- RAW DATA
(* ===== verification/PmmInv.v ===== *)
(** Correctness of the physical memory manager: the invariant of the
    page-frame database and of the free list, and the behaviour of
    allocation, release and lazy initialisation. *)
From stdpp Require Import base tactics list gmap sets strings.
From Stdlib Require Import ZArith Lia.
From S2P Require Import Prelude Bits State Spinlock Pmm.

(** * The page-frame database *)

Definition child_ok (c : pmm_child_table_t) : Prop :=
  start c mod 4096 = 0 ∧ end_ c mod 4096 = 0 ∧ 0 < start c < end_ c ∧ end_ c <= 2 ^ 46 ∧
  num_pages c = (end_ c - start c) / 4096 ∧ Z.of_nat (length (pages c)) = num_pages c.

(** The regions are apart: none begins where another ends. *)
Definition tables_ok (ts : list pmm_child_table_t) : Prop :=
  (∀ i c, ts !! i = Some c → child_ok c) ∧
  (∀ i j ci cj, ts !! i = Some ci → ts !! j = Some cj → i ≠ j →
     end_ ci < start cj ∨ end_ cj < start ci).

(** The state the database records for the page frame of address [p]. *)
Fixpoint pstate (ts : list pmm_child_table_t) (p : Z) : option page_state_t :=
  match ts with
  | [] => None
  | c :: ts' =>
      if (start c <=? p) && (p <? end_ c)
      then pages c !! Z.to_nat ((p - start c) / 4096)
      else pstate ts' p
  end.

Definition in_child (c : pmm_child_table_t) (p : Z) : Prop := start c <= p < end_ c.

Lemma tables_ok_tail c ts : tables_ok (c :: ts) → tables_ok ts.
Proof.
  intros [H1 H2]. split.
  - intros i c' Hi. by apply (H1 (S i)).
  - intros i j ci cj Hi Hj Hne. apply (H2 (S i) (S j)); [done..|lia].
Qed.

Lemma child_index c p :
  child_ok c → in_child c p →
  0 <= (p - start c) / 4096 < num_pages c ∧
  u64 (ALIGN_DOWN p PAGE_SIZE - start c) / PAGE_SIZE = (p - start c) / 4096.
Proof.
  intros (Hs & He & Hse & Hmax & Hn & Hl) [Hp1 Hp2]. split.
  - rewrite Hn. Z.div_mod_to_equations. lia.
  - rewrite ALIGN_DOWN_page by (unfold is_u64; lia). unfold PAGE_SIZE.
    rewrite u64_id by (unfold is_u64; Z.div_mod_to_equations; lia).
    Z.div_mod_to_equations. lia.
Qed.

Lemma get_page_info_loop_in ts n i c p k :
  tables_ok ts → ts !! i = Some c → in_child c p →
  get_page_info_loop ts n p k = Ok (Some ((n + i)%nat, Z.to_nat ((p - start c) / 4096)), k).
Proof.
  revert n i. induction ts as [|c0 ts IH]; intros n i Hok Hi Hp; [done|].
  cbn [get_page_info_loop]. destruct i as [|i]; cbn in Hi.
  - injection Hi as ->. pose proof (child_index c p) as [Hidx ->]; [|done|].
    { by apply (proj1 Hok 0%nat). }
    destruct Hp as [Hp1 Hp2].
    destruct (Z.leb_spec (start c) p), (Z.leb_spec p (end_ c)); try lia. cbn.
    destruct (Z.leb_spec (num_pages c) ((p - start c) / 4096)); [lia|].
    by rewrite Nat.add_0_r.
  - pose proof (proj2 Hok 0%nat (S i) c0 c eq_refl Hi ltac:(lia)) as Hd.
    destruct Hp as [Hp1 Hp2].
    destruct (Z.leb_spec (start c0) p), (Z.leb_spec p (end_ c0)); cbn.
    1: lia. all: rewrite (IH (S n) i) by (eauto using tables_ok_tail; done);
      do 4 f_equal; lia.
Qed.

- GOAL OF THE EXERCISE
Up to and including the line with "From Stdlib Require Import ZArith Lia.", output each line of the entries above exactly, starting from the first.

- FINISHED EXERCISE
(* ===== verification/PmmInv.v ===== *)
(** Correctness of the physical memory manager: the invariant of the
    page-frame database and of the free list, and the behaviour of
    allocation, release and lazy initialisation. *)
From stdpp Require Import base tactics list gmap sets strings.
From Stdlib Require Import ZArith Lia.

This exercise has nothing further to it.